The communal aspect is crucial. While David speaks in first person, the psalm’s liturgical use meant that entire congregations could voice this same urgency when foreign armies approached, when plagues threatened, or when political upheaval put their survival at stake.

Wrestling with the Text

There’s something almost jarring about the abrupt ending of this psalm. David moves from desperate pleading to a confident declaration about God’s character, but he doesn’t tell us whether his prayer was answered. The psalm ends with “do not delay” – and then silence.

Wait, That’s Strange…

Why would David end with “do not delay” instead of thanksgiving or confidence in God’s response? It’s like hanging up the phone mid-conversation.

This creates an interpretive tension. Is David still waiting for rescue as he writes these final words? Or is this literary technique designed to keep the psalm “open” – applicable to any crisis where God’s people need immediate intervention?

The parallel with Psalm 40 suggests David understood that some prayers need to be prayed repeatedly. The urgent situation that prompted Psalm 40 apparently arose again, requiring the same desperate appeal. This isn’t a failure of faith – it’s recognition that life in a broken world means facing repeated crises that require repeated rescue.

How This Changes Everything

What strikes me most about Psalm 70 is how it gives us permission to be urgent with God. We often think that spiritual maturity means being calm and measured in our prayers, but David shows us that sometimes faith looks like panic directed toward heaven.

“Sometimes the most faithful thing you can do is admit you’re in over your head and need God to show up immediately.”

The psalm also reveals something profound about God’s character through its very brevity. David doesn’t feel the need to explain the situation, provide background, or convince God that his cause is just. He simply presents his need and trusts that God already knows and cares about the details.

This changes how we approach prayer during crisis. We don’t need to have perfectly formed theology or complete understanding of God’s will. Sometimes we just need to say, “God, I need you now” – and trust that this is enough.

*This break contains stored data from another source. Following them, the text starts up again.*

(** [parse_argv] overwrites the delimiters in [cmdline] with NULs and stores
    pointers into it in [argv]: the result is the buffer afterwards and the
    offsets stored ([argc] is their number).  [pos] is [cmdline]'s offset. *)
Fixpoint parse_argv_loop (cmdline : list Z) (pos delim argc max_argv : Z) : outcome (list Z * list Z) :=
  match cmdline with
  | [] => Undef
  | c :: rest =>
    if c =? 0 then Ret (cmdline, [])
    else if c =? delim then
      d ← rd rest;
      if negb (d =? 0) && (argc <? max_argv)
      then '(buf, argv) ← parse_argv_loop rest (pos + 1) delim (argc + 1) max_argv;
           Ret (0 :: buf, pos + 1 :: argv)
      else '(buf, argv) ← parse_argv_loop rest (pos + 1) delim argc max_argv;
           Ret (0 :: buf, argv)
    else '(buf, argv) ← parse_argv_loop rest (pos + 1) delim argc max_argv;
         Ret (c :: buf, argv)
  end.

Definition parse_argv (cmdline : list Z) (delim max_argv : Z) : outcome (list Z * list Z) :=
  c ← rd cmdline;
  if negb (c =? 0) && (0 <? max_argv)
  then '(buf, argv) ← parse_argv_loop cmdline 0 delim 1 max_argv; Ret (buf, 0 :: argv)
  else parse_argv_loop cmdline 0 delim 0 max_argv.

Fixpoint str_str_loop (haystack needle : list Z) (haystack_len needle_len : Z) : outcome (option (list Z)) :=
  match haystack with
  | [] => Undef
  | c :: rest =>
    if negb (c =? 0) && (needle_len <=? haystack_len) then
      r ← strncmp haystack needle needle_len;
      if r =? 0 then Ret (Some haystack)
      else str_str_loop rest needle (haystack_len - 1) needle_len
    else Ret None
  end.

Definition str_str (haystack needle : list Z) (haystack_len : Z) : outcome (option (list Z)) :=
  needle_len ← strlen needle;
  if needle_len =? 0 then Ret (Some haystack)
  else if needle_len <=? haystack_len
  then str_str_loop haystack needle haystack_len needle_len
  else Ret None.

(** ** Numbers *)

(** The result of the parsers: [p_ok] is what they return, [p_value] what they
    store in [*result] when they do, [p_end] what they store in [*afterp]. *)
Record parsed := Parsed { p_ok : bool; p_value : Z; p_end : list Z }.
(* ===== verification/Golay.v ===== *)
(** * The [23,12] Golay code (golay.c)

    Encoding of 12 data bits into a 24-bit word with parity, and decoding with
    correction.  All words are unsigned 32-bit values; the loops with a fixed
    number of rounds are folds. *)

From stdpp Require Import base tactics list numbers.
From Stdlib Require Import ZArith Lia.
From S2P Require Import Prelude.

Local Open Scope Z_scope.

Definition POLY : Z := 0xAE3.

(** [for (i = 1; i <= 12; i++) { if (cw & 1) cw ^= POLY; cw >>= 1; }] *)
Definition poly_step (cw : Z) : Z :=
  Z.shiftr (if Z.land cw 1 =? 0 then cw else Z.lxor cw POLY) 1.

Definition poly_loop (cw : Z) : Z := Nat.iter 12 poly_step cw.

Definition golay (cw : Z) : Z :=
  let cw := Z.land cw 0xfff in
  let c := cw in
  Z.lor (u32 (Z.shiftl (poly_loop cw) 12)) c.

Definition parity (cw : Z) : Z :=
  let p := Z.land cw 0xFF in
  let p := Z.lxor p (Z.land (Z.shiftr cw 8) 0xFF) in
  let p := Z.lxor p (Z.land (Z.shiftr cw 16) 0xFF) in
  let p := Z.lxor p (Z.shiftr p 4) in
  let p := Z.lxor p (Z.shiftr p 2) in
  let p := Z.lxor p (Z.shiftr p 1) in
  Z.land p 1.

(** [data[0] | (data[1] << 8) | (data[2] << 16)] *)
Definition word_of (d0 d1 d2 : Z) : Z := Z.lor (Z.lor d0 (Z.shiftl d1 8)) (Z.shiftl d2 16).

(** The three bytes [golay_encode] leaves in [data]. *)
Definition golay_encode (d0 d1 d2 : Z) : Z * Z * Z :=
  let cw := word_of d0 d1 d2 in
  let cw := golay cw in
  let cw := if parity cw =? 0 then cw else Z.lor cw 0x800000 in
  (Z.land cw 0xFF, Z.land (Z.shiftr cw 8) 0xFF, Z.land (Z.shiftr cw 16) 0xFF).

Definition syndrome (cw : Z) : Z :=
  let cw := Z.land cw 0x7fffff in
  u32 (Z.shiftl (poly_loop cw) 12).

Definition wgt : list Z := [0;1;1;2;1;2;2;3;1;2;2;3;2;3;3;4].

(** [while ((k < 6) && (cw))]: [n] is [6 - k]. *)
Fixpoint weight_loop (n : nat) (bits cw : Z) : Z :=
  match n with
  | O => bits
  | S n =>
    if cw =? 0 then bits
    else weight_loop n (bits + default 0 (wgt @@ Z.land cw 0xf)) (Z.shiftr cw 4)
  end.

Definition weight (cw : Z) : Z := weight_loop 6 0 cw.

Definition rotl_step (cw : Z) : Z :=
  if negb (Z.land cw 0x400000 =? 0) then Z.lor (u32 (Z.shiftl cw 1)) 1 else u32 (Z.shiftl cw 1).

Definition rotate_left (cw : Z) (n : nat) : Z := Z.land (Nat.iter n rotl_step cw) 0x7fffff.

Definition rotr_step (cw : Z) : Z :=
  if negb (Z.land cw 1 =? 0) then Z.lor (Z.shiftr cw 1) 0x400000 else Z.shiftr cw 1.

Definition rotate_right (cw : Z) (n : nat) : Z := Z.land (Nat.iter n rotr_step cw) 0x7fffff.

(** The loop over the cyclic shifts, [i] to [i + n]: [inl] is the return from
    inside it, [inr] falling out of it; both carry [*errs]. *)
Fixpoint correct_shifts (n i : nat) (w cw s errs : Z) : (Z * Z) + Z :=
  match n with
  | O => inr errs
  | S n =>
    let errs := weight s in
    if errs <=? w then inl (rotate_right (Z.lxor cw s) i, errs)
    else
      let cw := rotate_left cw 1 in
      correct_shifts n (S i) w cw (syndrome cw) errs
  end.

(** The loop [while (j < 23)], [n] being [23 - j]. *)
Fixpoint correct_loop (n : nat) (j mask cwsaver cw w errs : Z) : Z * Z :=
  match n with
  | O => (cwsaver, errs)
  | S n =>
    let '(mask, cw, w) :=
      if negb (j =? -1) then
        let mask := if 0 <? j then u32 (mask + mask) else mask in
        (mask, Z.lxor cwsaver mask, 2)
      else (mask, cw, w) in
    let s := syndrome cw in
    if negb (s =? 0) then
      match correct_shifts 23 0 w cw s errs with
      | inl r => r
      | inr errs => correct_loop n (j + 1) mask cwsaver cw w errs
      end
    else (cw, errs)
  end.

(** The corrected word and [*errs]; [j] starts at -1, so there are 24 rounds. *)
Definition correct (cw : Z) : Z * Z := correct_loop 24 (-1) 1 cw cw 3 0.

(** The returned data bits and [*errs]. *)
Definition golay_decode (d0 d1 d2 : Z) : Z * Z :=
  let cw := word_of d0 d1 d2 in
  let parity_bit := Z.land cw 0x800000 in
  let cw := Z.land cw (Z.lxor 0xffffffff 0x800000) in
  let '(cw, errs) := correct cw in
  let cw := Z.lor cw parity_bit in
  let errs := if parity cw =? 0 then errs else errs + 1 in
  (Z.land cw 0xFFF, errs).
(** ** Representation *)

(** The rotated buffer of [size] bytes starting at [start], advanced over [n]
    bytes; the [wrap] counter has not overflowed. *)
Record rb_rep (size start n : Z) (rb : rotbuf) : Prop := {
  rr_size : 0 <= start < size;
  rr_ebuf : rb_ebuf rb = size;
  rr_start : rb_start rb = start;
  rr_n : 0 <= n < size + 2 ^ 32 - 1;
  rr_cursor : rb_cursor rb = if n <? size then (start + n) mod size else start;
  rr_wrap : rb_wrap rb = if n <? size then 0 else n - size + 1
}.

(** The position of the [n]-th byte without division. *)
Lemma rot_mod size start n :
  0 <= start < size -> 0 <= n < size ->
  (start + n) mod size = if start + n <? size then start + n else start + n - size.
Proof.
  intros. zcase; [by apply Z.mod_small; lia|].
  symmetry. apply (Z.mod_unique_pos _ _ 1); lia.
Qed.

Ltac rb_unfold :=
  match goal with
  | H : rb_rep ?size ?start ?n ?rb |- _ =>
    destruct H as [? ? ? ? Hc ?]; destruct rb as [e s c w];
    cbn [rb_ebuf rb_start rb_cursor rb_wrap] in *; subst e s;
    destruct (n <? size) eqn:?; bsplit;
      [rewrite rot_mod in Hc by lia | idtac]; subst
  end.

(** Decide every comparison left in the goal. *)
Ltac rb_simpl := cbn [rb_ebuf rb_start rb_cursor rb_wrap negb andb].
Ltac rb_cases := repeat (rb_simpl; first [rewrite uN_small by lia | zcase]); rb_simpl; try lia.

Lemma rotbuf_init_rep size rot rb :
  0 < size -> rotbuf_init size rot = Ret rb -> rb_rep size (rot mod size) 0 rb.
Proof.
  intros Hs. unfold rotbuf_init. rewrite (proj2 (Z.eqb_neq _ _)) by lia. intros [= <-].
  pose proof (Z.mod_pos_bound rot size Hs) as Hb.
  assert (E : (if rot <? 0 then size - 1 - Z.rem (-1 - rot) size else Z.rem rot size) = rot mod size).
  { zcase.
    - rewrite Z.rem_mod_nonneg by lia.
      pose proof (Z.mod_pos_bound (-1 - rot) size Hs). apply (Z.mod_unique_pos _ _ (- ((-1 - rot) / size) - 1)); [lia|].
      pose proof (Z.div_mod (-1 - rot) size). nia.
    - by rewrite Z.rem_mod_nonneg by lia. }
  rewrite E. split; simpl; [done..|lia| |].
  - rewrite (proj2 (Z.ltb_lt 0 size)), Z.add_0_r by lia. by rewrite Z.mod_mod by lia.
  - by rewrite (proj2 (Z.ltb_lt 0 size)) by lia.
Qed.

Lemma rotbuf_queries size start n rb :
  rb_rep size start n rb ->
  rotbuf_count rb = n /\ rotbuf_position rb = Z.min n size /\ rotbuf_remain rb = Z.max 0 (size - n).
Proof.
  intros H. unfold rotbuf_count, rotbuf_position, rotbuf_remain. rb_unfold; split_and!; rb_cases.
Qed.

Lemma rotbuf_advance_rep size start n rb len :
  rb_rep size start n rb -> 0 <= len -> n + len < size + 2 ^ 32 - 1 ->
  rb_rep size start (n + len) (rotbuf_advance rb len).
Proof.
  intros H Hl Hn. unfold rotbuf_advance. rb_unfold; rb_cases; split; rb_simpl; try lia; try done; rb_cases;
    rewrite ?rot_mod by lia; rb_cases.
Qed.

Lemma rotbuf_step_rep size start n rb :
  rb_rep size start n rb -> n < size -> rb_rep size start (n + 1) (rotbuf_step rb).
Proof.
  intros H Hn. unfold rotbuf_step. rb_unfold; [|lia]. rb_cases; split; rb_simpl; try lia; try done; rb_cases;
    rewrite ?rot_mod by lia; rb_cases.
Qed.

Lemma rotbuf_next_chunk_rep size start n rb :
  rb_rep size start n rb ->
  match rotbuf_next_chunk rb with
  | (None, rb') => rb' = rb /\ size <= n
  | (Some (off, len), rb') =>
    n < size /\ 0 < len /\ off = (start + n) mod size /\ off + len <= size
    /\ rb_rep size start (n + len) rb'
  end.
Proof.
  intros H. unfold rotbuf_next_chunk. rb_unfold; rb_cases; rewrite ?rot_mod by lia;
    split_and!; rb_cases; split; rb_simpl; try lia; try done; rb_cases; rewrite ?rot_mod by lia; rb_cases.
Qed.

(** ** Contents *)

(** The byte at logical index [k] of the rotated buffer. *)
Definition rot_at (size start : Z) (m : list Z) (k : Z) : option Z := m @@ ((start + k) mod size).

Lemma rot_index size start k : 0 <= start < size -> 0 <= k < size -> 0 <= (start + k) mod size < size.
Proof. intros. apply Z.mod_pos_bound. lia. Qed.

Lemma rot_inj size start j k :
  0 <= start < size -> 0 <= j < size -> 0 <= k < size ->
  (start + j) mod size = (start + k) mod size -> j = k.
Proof. intros Hs Hj Hk. rewrite !rot_mod by done. repeat zcase; lia. Qed.

Lemma zlookup_insert (m : list Z) i j v :
  0 <= i < zlen m -> 0 <= j -> (<[Z.to_nat i := v]> m) @@ j = if i =? j then Some v else m @@ j.
Proof.
  intros Hi Hj. unfold zlookup, zlen in *. rewrite (proj2 (Z.ltb_ge j 0)) by lia.
  destruct (Z.eqb_spec i j) as [->|Hne].
  - rewrite list_lookup_insert_eq by lia. done.
  - apply list_lookup_insert_ne. lia.
Qed.

Lemma rotbuf_putc_rep size start n rb m c :
  rb_rep size start n rb -> zlen m = size -> n + 1 < size + 2 ^ 32 - 1 ->
  exists rb' m', rotbuf_putc rb m c = Ret (rb', m') /\ rb_rep size start (n + 1) rb' /\ zlen m' = size
    /\ forall k, 0 <= k < size -> rot_at size start m' k = if k =? n then Some c else rot_at size start m k.
Proof.
  intros Hrep Hm Hn. pose proof Hrep as [Hs He Hst Hn0 Hc Hw]. unfold rotbuf_putc. rewrite Hw.
  destruct (n <? size) eqn:Hlt; bsplit.
  - simpl. rewrite Hc. destruct (zlookup_lt ((start + n) mod size) m) as [x ->].
    { rewrite Hm. apply rot_index; lia. }
    simpl. eexists _, _. split; [done|]. split; [by apply rotbuf_step_rep|].
    split; [by rewrite <- Hm; unfold zlen; rewrite length_insert|].
    intros k Hk. unfold rot_at. rewrite zlookup_insert by (rewrite ?Hm; apply rot_index; lia).
    destruct (Z.eqb_spec k n) as [->|]; [by rewrite Z.eqb_refl|].
    rewrite (proj2 (Z.eqb_neq _ _)); [done|]. intros E%rot_inj; lia.
  - rewrite (proj2 (Z.eqb_neq (n - size + 1) 0)) by lia. simpl.
    eexists _, _. split; [done|]. split; [|split; [done|]].
    + split; simpl; try done; [lia| |]; rewrite (proj2 (Z.ltb_ge (n + 1) size)) by lia; [done|].
      rewrite uN_small; lia.
    + intros k Hk. by rewrite (proj2 (Z.eqb_neq k n)) by lia.
Qed.

Lemma rotbuf_putbuf_rep size start src : forall n rb m,
  rb_rep size start n rb -> zlen m = size -> n + zlen src < size + 2 ^ 32 - 1 ->
  exists rb' m', rotbuf_putbuf rb m src = Ret (rb', m') /\ rb_rep size start (n + zlen src) rb' /\ zlen m' = size
    /\ forall k, 0 <= k < size ->
       rot_at size start m' k = if (n <=? k) && (k <? n + zlen src) then src @@ (k - n) else rot_at size start m k.
Proof.
  induction src as [|c src IH]; intros n rb m Hrep Hm Hn.
  - change (zlen []) with 0 in *. rewrite Z.add_0_r. simpl. eexists _, _. split_and!; [done..|].
    intros k Hk. by assert ((n <=? k) && (k <? n) = false) as -> by lia.
  - rewrite zlen_cons in *. pose proof (zlen_nonneg src). pose proof (rr_n _ _ _ _ Hrep).
    destruct (rotbuf_putc_rep size start n rb m c Hrep Hm) as (rb1 & m1 & E1 & Hrep1 & Hm1 & Hat1); [lia|].
    destruct (IH (n + 1) rb1 m1 Hrep1 Hm1) as (rb2 & m2 & E2 & Hrep2 & Hm2 & Hat2); [lia|].
    simpl. rewrite E1. simpl. rewrite E2. eexists _, _. split; [done|].
    split; [by replace (n + (1 + zlen src)) with (n + 1 + zlen src) by lia|]. split; [done|].
    intros k Hk. rewrite Hat2, Hat1 by done. destruct (Z.eqb_spec k n) as [->|Hne].
    + assert ((n + 1 <=? n) && (n <? n + 1 + zlen src) = false) as -> by lia.
      assert ((n <=? n) && (n <? n + (1 + zlen src)) = true) as -> by lia. by rewrite Z.sub_diag.
    + replace ((n <=? k) && (k <? n + (1 + zlen src))) with ((n + 1 <=? k) && (k <? n + 1 + zlen src))
        by (repeat zcase; simpl; lia || done).
      destruct ((n + 1 <=? k) && _) eqn:Hin; [|done]. bsplit. unfold zlookup.
      rewrite !(proj2 (Z.ltb_ge _ 0)) by lia.
      by replace (Z.to_nat (k - n)) with (S (Z.to_nat (k - (n + 1)))) by lia.
Qed.

(** Reading past the end gives EOF, stored as the byte 255. *)
Lemma rotbuf_getbuf_rep size start m len : forall n rb,
  rb_rep size start n rb -> zlen m = size -> n + Z.of_nat len < size + 2 ^ 32 - 1 ->
  exists out rb', rotbuf_getbuf rb m len = Ret (out, rb') /\ rb_rep size start (n + Z.of_nat len) rb'
    /\ zlen out = Z.of_nat len
    /\ forall k, 0 <= k < Z.of_nat len ->
       out @@ k = if n + k <? size then option_map u8 (rot_at size start m (n + k)) else Some 255.
Proof.
  induction len as [|len IH]; intros n rb Hrep Hm Hn.
  - simpl. rewrite Z.add_0_r. eexists _, _. split_and!; [done..|]. lia.
  - pose proof Hrep as [Hs He Hst Hn0 Hc Hw].
    assert (Hget : exists c rb1, rotbuf_getc rb m = Ret (c, rb1) /\ rb_rep size start (n + 1) rb1
      /\ Some (u8 c) = if n <? size then option_map u8 (rot_at size start m n) else Some 255).
    { unfold rotbuf_getc. rewrite Hw. destruct (n <? size) eqn:Hlt; bsplit.
      - simpl. unfold rot_at. rewrite Hc. destruct (zlookup_lt ((start + n) mod size) m) as [x ->].
        { rewrite Hm. apply rot_index; lia. }
        simpl. eexists _, _. split; [done|]. split; [by apply rotbuf_step_rep|done].
      - rewrite (proj2 (Z.eqb_neq (n - size + 1) 0)) by lia. simpl. eexists _, _. split; [done|]. split; [|done].
        split; simpl; try done; [lia| |]; rewrite (proj2 (Z.ltb_ge (n + 1) size)) by lia; [done|].
        rewrite uN_small; lia. }
    destruct Hget as (c & rb1 & E1 & Hrep1 & Hv).
    destruct (IH (n + 1) rb1 Hrep1 Hm) as (out & rb2 & E2 & Hrep2 & Hlen & Hat); [lia|].
    cbn [rotbuf_getbuf]. rewrite E1. cbn [mbind outcome_bind]. rewrite E2. cbn [mbind outcome_bind]. eexists _, _. split; [done|].
    split; [replace (n + Z.of_nat (S len)) with (n + 1 + Z.of_nat len) by lia; exact Hrep2|].
    split; [rewrite zlen_cons; lia|]. intros k Hk.
    destruct (decide (k = 0)) as [->|Hk0]; [by rewrite Z.add_0_r|].
    assert ((u8 c :: out) @@ k = out @@ (k - 1)) as ->.
    { unfold zlookup. rewrite !(proj2 (Z.ltb_ge _ 0)) by lia.
      by replace (Z.to_nat k) with (S (Z.to_nat (k - 1))) by lia. }
    rewrite Hat by lia. by replace (n + 1 + (k - 1)) with (n + k) by lia.
Qed.

Lemma rotbuf_reset_rep size start n rb : rb_rep size start n rb -> rb_rep size start 0 (rotbuf_reset rb).
Proof.
  intros [? ? ? ? ? ?]. split; simpl; try done; [lia| |]; rewrite (proj2 (Z.ltb_lt 0 size)) by lia; [|done].
  rewrite Z.add_0_r, Z.mod_small by lia. done.
Qed.
(** The whole or abbreviated identity, when no code applies. *)
Lemma append_len_cases (hdr : bool) b k p s st h b' st' h' :
  wf_node k (subs st) [] (root st) -> p ∈ known st -> subs st !! p = Some s ->
  heap_ok h -> ob_wf h b -> position b + 33 <= SSIZE_MAX ->
  (len ← (if negb (send_full s =? 0) then sub_put p (set_send_full 0 s);; mret SID_SIZE
          else
            let len := Z.quot (abbreviate_len s + 2) 2 in
            let len := if hdr then len + 1 else len in
            mret (if SID_SIZE <? len then SID_SIZE else len));
   b ← olift (ob_append_byte b len);
   olift (ob_append_bytes b (take (Z.to_nat len) (sid s)))) st h = Ret ((b', st'), h') ->
  root st' = root st /\ same_ids (subs st) (subs st') /\
    exists len : nat, (1 <= len <= 32)%nat /\ abbreviate_len s <= 2 * Z.of_nat len /\
    append_end h b (Z.of_nat len :: take len (sid s)) h' b'.
Proof.
  intros Hw Hp Hs Hh Hwb Hmax Hr. pose proof Hw as [_ Hn].
  pose proof Hp as (i & sl & Hi & Hpi)%elem_of_flat_map_slots.
  pose proof (wf_slot_abbrev _ _ _ _ _ _ (Hn i sl Hi) Hpi Hs).
  destruct (wf_slot_sub _ _ _ _ _ (Hn i sl Hi) Hpi) as (s' & Hs' & Hls & Hbs & _ & Hz).
  simplify_eq. change (zlen ([] ++ [i])) with 1 in Hz.
  assert (forall (len : nat) st1,
    (b ← olift (ob_append_byte b (Z.of_nat len));
     olift (ob_append_bytes b (take (Z.to_nat (Z.of_nat len)) (sid s)))) st1 h = Ret ((b', st'), h') ->
    (1 <= len <= 32)%nat -> st' = st1 /\ append_end h b (Z.of_nat len :: take len (sid s)) h' b') as Hgo.
  { intros len st1 Hr1 Hl. rewrite Nat2Z.id, OM_bind_run, olift_run in Hr1.
    destruct (ob_append_byte b (Z.of_nat len) h) as [[b1 h1]| |] eqn:E1; try done.
    rewrite olift_run in Hr1.
    destruct (ob_append_bytes b1 (take len (sid s)) h1) as [[b2 h2]| |] eqn:E2; try done.
    simplify_eq. split; [done|]. by eapply append_sid_cases. }
  destruct (negb (send_full s =? 0)).
  - erewrite OM_bind_Ret in Hr by done. apply (Hgo 32%nat) in Hr as [-> Hend]; [|lia].
    split; [done|]. split; [by apply same_ids_send_full|]. exists 32%nat. split; [lia|]. split; [lia|done].
  - destruct (address_len_ok s hdr ltac:(lia)) as (len & Hlen & Hl & Ha). cbv zeta in Hr, Hlen.
    rewrite Hlen in Hr. erewrite OM_bind_Ret in Hr by done.
    apply Hgo in Hr as [-> Hend]; [|done].
    split; [done|]. split; [by apply same_ids_refl|]. by exists len.
Qed.
(* ===== verification/OverlayPacketSpec.v ===== *)
(** * Packets and frames: what the module promises

    A frame header that fitted into the packet is read back as it was written,
    with the decisions the flags, the addresses and the hop count call for; a
    packet without room for the header is not rewound but stops the daemon. *)

From stdpp Require Import base tactics list fin_maps gmap.
From Stdlib Require Import ZArith Lia.
From S2P Require Import Prelude Memory OverlayBuffer OverlayBufferFacts OverlayBufferSpec.
From S2P Require Import DataFormats OverlayAddress OverlayAddressFacts OverlayAddressWalk OverlayAddressSpec.
From S2P Require Import OverlayPacket.

Local Open Scope Z_scope.

(** ** Flags *)

Lemma has_testbit x k : 0 <= k -> has x (Z.shiftl 1 k) = Z.testbit x k.
Proof.
  intros Hk. unfold has. destruct (Z.testbit x k) eqn:E.
  - apply negb_true_iff, Z.eqb_neq. intros H. apply (f_equal (fun y => Z.testbit y k)) in H.
    rewrite Z.land_spec, Z.shiftl_spec, Z.sub_diag, E, Z.bits_0 in H by lia. done.
  - apply negb_false_iff, Z.eqb_eq, Z.bits_inj'. intros n Hn.
    rewrite Z.land_spec, Z.shiftl_spec, Z.bits_0 by lia.
    destruct (decide (n = k)) as [->|]; [by rewrite E|].
    destruct (Z.ltb_spec n k); [rewrite (Z.testbit_neg_r 1) by lia; apply andb_false_r|].
    replace (Z.testbit 1 (n - k)) with false; [apply andb_false_r|].
    symmetry. apply (Z.bits_above_log2 1); simpl; lia.
Qed.

Lemma testbit_flag_if c k x n :
  0 <= k -> 0 <= n ->
  Z.testbit (flag_if c (Z.shiftl 1 k) x) n = (c && (n =? k)) || Z.testbit x n.
Proof.
  intros Hk Hn. unfold flag_if. destruct c; [|done]. rewrite Z.lor_spec, orb_comm. f_equal.
  rewrite Z.shiftl_spec by lia. destruct (Z.eqb_spec n k) as [->|]; [by rewrite Z.sub_diag|].
  destruct (Z.ltb_spec n k); [by rewrite Z.testbit_neg_r by lia|].
  apply (Z.bits_above_log2 1); simpl; lia.
Qed.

The communal dimension matters too. This psalm reminds us that individual crises often reflect larger spiritual battles, and that our personal desperate prayers can become part of the church’s ongoing intercession for a world that desperately needs God to intervene.

Key Takeaway

When you’re in crisis, you don’t need eloquent prayers – you need honest urgency. God honors desperation directed toward him as much as he honors careful theological reflection.